What do you consider the most appropriate partitioning rule for such situation? Any other options?
Thanks for any feedback / advice etc.
Partitioning won't be very helpful with these queries, since they won't perform a sequential scan, unless you forgot an index.
The only good reason I see for partitioning would be if you want to delete old rows efficiently; then partitioning by date would be best.
Based on your queries, you should have these indexes (apart from the primary key index):
CREATE INDEX ON jrn.transactions (account_id, date_issued);
CREATE INDEX ON jrn.transactions (refund_id);
The following index might be a good idea if you can sacrifice some insert performance to make the third query as fast as possible (you might want to test):
CREATE INDEX ON jrn.transactions (account_id, type_id);
What you have here is almost a perfect case for column-based storage as you may get it using a SAP HANA Database. However, as you explicitly have asked for a Postgres answer and I doubt that a HANA database will be within the budget limit, we will have to stick with Postgres.
Your two queries no. 3 and 4 go quite into different directions, so there won't be "the single answer" to your problem - you will always have to balance somehow between these two use cases. Yet, I would try to use two different techniques to approach each of them individually.
From my perspective, the biggest problem is the query no. 4, which creates quite a high load on your postgres server just because it is summing up values. Moreover, you are just summing up values over and over again, which most likely won't change often (or even at all), as you have said that UPDATEs nearly do not happen at all. I furthermore assume two more things:
transactions is INSERT-only, i.e. DELETE statements almost never happen (besides perhaps in cases of some exceptional administrative intervention).
The values of column date_issued when INSERTing typically are somewhere "close to today" - so you usually won't INSERT stuff way in the past.
Out of this, to prevent aggregating values over and over again unnecessarily, I would introduce yet another table: let's call it transactions_aggr, which is built up like this:
create table transactions_aggr (
account_id INT NOT NULL,
date_issued DATE,
sumamount NUMERIC,
primary key (account_id, date_issued)
)
which will give you a table of per-day preaggregated values.

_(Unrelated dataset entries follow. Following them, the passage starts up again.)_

Lemma convert_entries_stop before entry after :
  (∀ members, entry ≠ JDict members) →
  convert_entries (before ++ entry :: after) = convert_entries before.
Proof.
  intros Hnot. induction before as [|x before IH]; simpl.
  - destruct entry; try done. by destruct (Hnot members).
  - by rewrite IH.
Qed.

Lemma convert_entries_all_dicts entries :
  Forall (λ entry, ∃ members, entry = JDict members) entries →
  length (convert_entries entries) = length entries.
Proof.
  induction 1 as [|entry entries [members ->] _ IH]; [done|].
  simpl. by rewrite IH.
Qed.

(** X20. [json_to_csv] writes rows only for a file whose JSON value is a
    list. For a list it writes one row per entry as long as the entries are
    objects; the first entry that is no object makes [entry.get] raise and
    ends the file, the rows before it staying written. *)
Theorem json_file_rows_stop_at_non_object text :
  ((∀ entries, Json.loads text ≠ Some (JList entries)) →
   convert_json_file text = [])
  ∧ (∀ before entry after,
       Json.loads text = Some (JList (before ++ entry :: after)) →
       (∀ members, entry ≠ JDict members) →
       convert_json_file text = convert_entries before)
  ∧ (∀ entries,
       Json.loads text = Some (JList entries) →
       Forall (λ entry, ∃ members, entry = JDict members) entries →
       length (convert_json_file text) = length entries).
Proof.
  unfold convert_json_file. split; [|split].
  - intros H. destruct (Json.loads text) as [[| | | | |l|]|]; try done.
    by destruct (H l).
  - intros before entry after -> Hnot. by apply convert_entries_stop.
  - intros entries -> Hall. by apply convert_entries_all_dicts.
Qed.

Lemma json_file_rows_stop_at_non_object_witness :
  convert_json_file (dq "[{'code': '1'}, 7, {'code': '2'}]")
  = convert_entries [record "1"].
Proof.
  destruct (json_file_rows_stop_at_non_object
              (dq "[{'code': '1'}, 7, {'code': '2'}]")) as (_ & H & _).
  apply (H [record "1"] (JInt 7) [record "2"]).
  - vm_compute. reflexivity.
  - done.
Defined.

Global Instance by_name_trans :
  Transitive (λ f g : string * option (list string), String.le f.1 g.1).
Proof. intros f g h. apply (transitivity (R := String.le)). Qed.

Global Instance by_name_total :
  Total (λ f g : string * option (list string), String.le f.1 g.1).
Proof. intros f g. apply (total String.le). Qed.

(** X21. The rows [jsonl_to_csv] writes do not depend on the order in
    which the files to process are listed: with distinct names, the files
    are always taken in the order of their names. *)
Theorem jsonl_to_csv_ignores_listing_order files files' :
  files ≡ₚ files' → NoDup files.*1 →
  jsonl_to_csv files = jsonl_to_csv files'.
Proof.
  intros Hperm Hnd. unfold jsonl_to_csv. f_equal.
  apply (StronglySorted_unique_strong
           (λ f g : string * option (list string), String.le f.1 g.1)).
  - intros f g Hf Hg Hfg Hgf.
    rewrite merge_sort_Permutation in Hf, Hg. rewrite <- Hperm in Hg.
    assert (f.1 = g.1) as Hname by by apply (anti_symm String.le).
    apply list_elem_of_lookup in Hf as [i Hi].
    apply list_elem_of_lookup in Hg as [j Hj].
    assert (i = j) as ->.
    { apply (NoDup_lookup (files.*1) i j f.1); [done|..];
        rewrite list_lookup_fmap; [by rewrite Hi|by rewrite Hj, Hname]. }
    congruence.
  - apply StronglySorted_merge_sort; apply _.
  - apply StronglySorted_merge_sort; apply _.
  - by rewrite !merge_sort_Permutation.
Qed.

Lemma jsonl_to_csv_ignores_listing_order_witness :
  jsonl_to_csv [("cpt_6_9_chapter.jsonl", Some [dq "{'code': '2'}"]);
                ("cpt_1_5_chapter.jsonl", Some [dq "{'code': '1'}"])]
  = jsonl_to_csv [("cpt_1_5_chapter.jsonl", Some [dq "{'code': '1'}"]);
                  ("cpt_6_9_chapter.jsonl", Some [dq "{'code': '2'}"])].
Proof.
  apply jsonl_to_csv_ignores_listing_order.
  - apply Permutation_swap.
  - cbn. apply NoDup_cons. split; [|apply NoDup_singleton].
    intros H%list_elem_of_singleton. discriminate H.
Defined.

(** ** The whole run *)

Example main_ex :
  main (scenario_nav (file_with [] [] "alpha") (file_with [] [] "beta"))
    false
    (λ current_start _ _ _ _,
       if decide (current_start = 1) then Some (dq "{'code': '10021'}")
       else Some "nothing")
    "out/cpt_output.json" false false 1 3 2
  = Ok {| all_codes := [record "10021"];
          last_code_context := Some (record "10021");
          written :=
            [("out/cpt_1_2_chapter.jsonl", JsonLines [record "10021"]);
             ("out/cpt_3_3_raw_error.txt", RawText "nothing");
             ("out/cpt_output_1_3.jsonl", JsonLines [record "10021"])] |}.
Proof. vm_compute. reflexivity. Qed.

(** X22. When [main] returns, it has written one file per planned chunk in
    the directory of the requested output, and then, unless the combined
    output is skipped, one more file whose records are exactly those of
    the chunk files, in order; with the combined output skipped, the chunk
    files are all it writes. *)
Theorem main_combined_output_is_chunk_files nav use_hierarchy generate
    output by_chapter skip_combined_output start end_ chunk_size st :
  main nav use_hierarchy generate output by_chapter skip_combined_output
    start end_ chunk_size = Ok st →
  ∃ chunks files,
    plan_chunks nav by_chapter start end_ chunk_size = Ok chunks
    ∧ Forall2 (chunk_artifact (PyPath.dirname output)) chunks files
    ∧ all_codes st = records_written files
    ∧ written st
      = if skip_combined_output then files
        else files ++ [(final_output_name output chunks,
                        JsonLines (records_written files))].
Proof.
  unfold main.
  destruct (plan_chunks _ _ _ _ _) as [chunks|]; [|done]. cbn.
  destruct (run_chunks _ _ _ _ _ _) as [st1|] eqn:Hrun; [|done]. cbn.
  destruct (loop_run_files _ _ _ _ _ _ _ Hrun) as (files & Hw & Hf & Hc).
  cbn in Hw, Hc. intros [= <-].
  exists chunks, files. split; [done|]. split; [done|].
  destruct skip_combined_output; cbn; by rewrite ?Hw, ?Hc.
Qed.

To determine which values are already preaggregated, I would add another boolean-typed column to transactions, which indicates to me, which of the rows are contained in transactions_aggr and which are not (yet). The query no. 4 then would have to be changed in such a way that it reads only non-preaggregated rows from transactions, whilst the rest could come from transactions_aggr. To facilitate that you could define a view like this:
select account_id, date_issued, sum(amount) as sumamount from
(
select account_id, date_issued, sumamount as amount from transactions_aggr as aggr
union all
select account_id, date_issued, sum(amount) as amount from transactions as t where t.aggregated = false
)
group by account_id, date_issued
Needless to say that putting an index on transactions.aggregated (perhaps in conjunction with the account_id) could greatly help to improve the performance here.

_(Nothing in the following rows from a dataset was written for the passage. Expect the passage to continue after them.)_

(** * calculate_probabilities.py: multinomial logit probabilities

    A shallow embedding of [calculate_probabilities]
    (src/Desktop/python_developer_test/calculate_probabilities.py, lines 5-52)
    and the properties of it that the specification states.

    The Python function runs on binary64 numbers ([np.float64]).  The
    embedding is written once over an interface of the arithmetic the function
    uses ([Scalar]) and instantiated twice: with Rocq's primitive binary64
    floats, which is the arithmetic the program runs on, and with the real
    numbers, which is the arithmetic the softmax formula is usually read in.

    What the embedding takes from Python and numpy: numbers are binary64
    (numpy converts the integers a utility function may return); numpy's
    floating-point errors are warnings, its default, so a division by zero or
    an overflow yields an infinity or a nan and raises nothing; a utility
    function is a function of its two arguments that returns a number or
    raises an exception derived from [Exception]. *)

From Stdlib Require Import ZArith Floats Reals Lra Lia.
From stdpp Require Import gmap strings list fin_maps pretty.


(** ** Python exceptions and the effects of the function *)

(** The exception classes that occur; all of them derive from [Exception],
    which is what the handler at line 50 catches. *)
Inductive exn_class :=
  | ValueError | StopIteration | AssertionError | KeyError | IndexError
  | OtherError (name : string).

(** An exception with [str(e)], the text that line 51 prints. *)
Record exn := Exn { exn_cls : exn_class; exn_str : string }.

Inductive result (A : Type) :=
  | Ok (a : A)
  | Raise (e : exn).
Arguments Ok {A} a.
Arguments Raise {A} e.

(** What a call can do besides returning: print lines, and invoke the
    caller's utility functions.  [invocations] records every invocation as
    (observation index, alternative index), oldest first. *)
Record world := World {
  stdout : list string;
  invocations : list (nat * nat)
}.

Definition world0 : world := World [] [].

Definition M (A : Type) : Type := world → world * result A.

Definition ret {A} (a : A) : M A := λ w, (w, Ok a).

Definition raise {A} (e : exn) : M A := λ w, (w, Raise e).

Definition bind {A B} (c : M A) (k : A → M B) : M B :=
  λ w, match c w with
       | (w', Ok a) => k a w'
       | (w', Raise e) => (w', Raise e)
       end.

Definition lift {A} (r : result A) : M A := λ w, (w, r).

Notation "'do' x <- c ; k" := (bind c (λ x, k))
  (at level 10, x pattern, c at level 100, k at level 200,
   format "'[v' 'do'  x  <-  c ; '/' k ']'").

(** [print(line)] *)
Definition print (line : string) : M unit :=
  λ w, (World (stdout w ++ [line]) (invocations w), Ok tt).

(** [for x in xs: body], with the variables the body assigns threaded as [s]. *)
Fixpoint for_ {A S} (xs : list A) (body : A → S → M S) (s : S) : M S :=
  match xs with
  | [] => ret s
  | x :: xs' => do s' <- body x s; for_ xs' body s'
  end.

(** [[f(x) for x in xs]] *)
Fixpoint list_comp {A B} (f : A → M B) (xs : list A) : M (list B) :=
  match xs with
  | [] => ret []
  | x :: xs' => do y <- f x; do ys <- list_comp f xs'; ret (y :: ys)
  end.

(** [enumerate(xs)], counting from [k]. *)
Fixpoint enumerate_from {A} (k : nat) (xs : list A) : list (nat * A) :=
  match xs with
  | [] => []
  | x :: xs' => (k, x) :: enumerate_from (S k) xs'
  end.

Definition enumerate {A} (xs : list A) : list (nat * A) := enumerate_from 0 xs.

(** ** The arithmetic *)

(** The operations on numbers that lines 38-46 use. *)
Class Scalar (F : Type) := {
  f_zero : F;                 (* the [0] that [sum] starts from *)
  f_one : F;                  (* the [1] of line 46 *)
  f_tol : F;                  (* the [1e-6] of line 46 *)
  f_add : F → F → F;
  f_sub : F → F → F;
  f_div : F → F → F;
  f_abs : F → F;
  f_ltb : F → F → bool;
  np_exp : F → F
}.

(** binary64, with numpy's [exp] as a parameter: numpy is not part of the
    repository.  Division is numpy's: dividing by zero gives an infinity or
    a nan (and a warning), never an exception. *)
Definition binary64 (exp64 : float → float) : Scalar float := {|
  f_zero := 0%float;
  f_one := 1%float;
  f_tol := 0x1.0c6f7a0b5ed8dp-20%float;
  f_add := PrimFloat.add;
  f_sub := PrimFloat.sub;
  f_div := PrimFloat.div;
  f_abs := PrimFloat.abs;
  f_ltb := PrimFloat.ltb;
  np_exp := exp64
|}.

(** Exact arithmetic on the reals. *)
Definition exact : Scalar R := {|
  f_zero := 0%R;
  f_one := 1%R;
  f_tol := (1 / 1000000)%R;
  f_add := Rplus;
  f_sub := Rminus;
  f_div := Rdiv;
  f_abs := Rabs;
  f_ltb := λ x y, if Rlt_dec x y then true else false;
  np_exp := exp
|}.

(** ** calculate_probabilities *)

Section calculate_probabilities.
Context {F : Type} `{Scalar F}.

(** [parameters] and a single observation [data_point] are dicts of numbers,
    [gmap string F].  [data] is a dict of lists; Python dicts keep insertion
    order, and line 21 and the loop of line 22 depend on it, so it is the list
    of its items. *)
Definition observations : Type := list (string * list F).

(** A utility function: given [parameters] and [data_point] it returns a
    number or raises. *)
Definition utility : Type := gmap string F → gmap string F → result F.

(** [f'{prefix}{i+1}'] *)
Definition key (prefix : string) (i : nat) : string := prefix +:+ pretty (i + 1).

(** [values[i]] *)
Definition index {A} (values : list A) (i : nat) : result A :=
  match values !! i with
  | Some v => Ok v
  | None => Raise (Exn IndexError "list index out of range")
  end.

(** [d[k]] *)
Definition getitem {A} (d : gmap string A) (k : string) : result A :=
  match d !! k with
  | Some v => Ok v
  | None => Raise (Exn KeyError ("'" +:+ k +:+ "'"))
  end.

(** [l.append(v)] where [l] is the list [d[k]]: afterwards the dict holds
    the longer list under [k].  (Every list in these dicts is an object of
    its own, created by line 27 or 28, so no other entry changes.) *)
Definition appended (d : gmap string (list F)) (k : string) (l : list F) (v : F)
    : gmap string (list F) :=
  <[k := l ++ [v]]> d.

(** [sum(xs)]: Python adds from the left, starting from 0. *)
Definition py_sum (xs : list F) : F := foldl f_add f_zero xs.

(** Line 21: [len(next(iter(data.values())))] *)
Definition first_length (data : observations) : result nat :=
  match data with
  | [] => Raise (Exn StopIteration "")
  | (_, values) :: _ => Ok (length values)
  end.

Definition mismatch_message (k : string) (expected got : nat) : string :=
  "Data length mismatch for variable '" +:+ k +:+ "'. Expected "
    +:+ pretty expected +:+ ", got " +:+ pretty got +:+ ".".

(** Lines 22-24 *)
Definition check_lengths (n_points : nat) (data : observations) : M unit :=
  for_ data (λ '(k, values) _,
    if decide (length values ≠ n_points)
    then raise (Exn ValueError (mismatch_message k n_points (length values)))
    else ret tt) tt.

(** Lines 27 and 28: [{f'{prefix}{i+1}': [] for i in range(m)}] *)
Definition empty_lists (prefix : string) (m : nat) : gmap string (list F) :=
  foldl (λ d i, <[key prefix i := []]> d) ∅ (seq 0 m).

(** Line 32: [{key: values[i] for key, values in data.items()}] *)
Definition data_point_at (data : observations) (i : nat) : result (gmap string F) :=
  foldl (λ r '(k, values),
           match r with
           | Ok d => match index values i with
                     | Ok v => Ok (<[k := v]> d)
                     | Raise e => Raise e
                     end
           | Raise e => Raise e
           end) (Ok ∅) data.

(** The call [utility_func(parameters, data_point)] of line 34, for
    observation [i] and alternative [idx]. *)
Definition invoke (i idx : nat) (u : utility) (parameters data_point : gmap string F)
    : M F :=
  λ w, (World (stdout w) (invocations w ++ [(i, idx)]), u parameters data_point).

(** Lines 31-34 *)
Definition evaluate_utilities (parameters : gmap string F) (data : observations)
    (utilities : list utility) (n_points : nat)
    (utility_values : gmap string (list F)) : M (gmap string (list F)) :=
  for_ (seq 0 n_points) (λ i utility_values,
    do data_point <- lift (data_point_at data i);
    for_ (enumerate utilities) (λ '(idx, utility_func) utility_values,
      do l <- lift (getitem utility_values (key "V" idx));
      do v <- invoke i idx utility_func parameters data_point;
      ret (appended utility_values (key "V" idx) l v)) utility_values)
    utility_values.

(** Lines 37-41 *)
Definition compute_probabilities (m n_points : nat)
    (utility_values probabilities : gmap string (list F)) : M (gmap string (list F)) :=
  for_ (seq 0 n_points) (λ i probabilities,
    do exp_values <- list_comp (λ j,
        do l <- lift (getitem utility_values (key "V" j));
        do v <- lift (index l i);
        ret (np_exp v)) (seq 0 m);
    let sum_exp := py_sum exp_values in
    for_ (enumerate exp_values) (λ '(idx, exp_value) probabilities,
      do l <- lift (getitem probabilities (key "P" idx));
      ret (appended probabilities (key "P" idx) l (f_div exp_value sum_exp)))
      probabilities)
    probabilities.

Updating transactions_aggr can be done using multiple approaches:
You could use this as a one-time activity and only pre-aggregate the current set of ~120m rows once. This would at least reduce the load on your machine doing aggregations significantly. However, over time you will run into the same problem again. Then you may just re-execute the entire procedure, simply dropping transactions_aggr as a whole and re-create it from scratch (all the original data still is there in transactions).
You have a nice period somewhere during the week/month/in the night, where you have little or no queries are coming in. Then you can open a transaction, read all transactions WHERE aggregated = false and add them with UPDATEs to transactions_aggr. Keep in mind to then toggle aggregated to true (should be done in the same transaction). The tricky part of this, however, is that you must pay attention to what reading queries will "see" of this transaction: Depending on your requirements of accuracy during that timeframe of this "update job", you may have to consider switching the transaction isolation level to "READ_COMMITED" to prevent ghost reads.
On the matter of your query no. 3 you then could try to really go for the approach of partitioning based on type_id. However, I perceive your query as a little strange, as you are performing a LIMIT/OFFSET without ordering (e.g. there is no ORDER BY statement in place) having specified (NB: You are not saying that you would be using database cursors). This may lead to the effect that the implicit order, which is currently used, is changed, if you enable partitioning on the table. So be careful on side-effects which this may cause on your program.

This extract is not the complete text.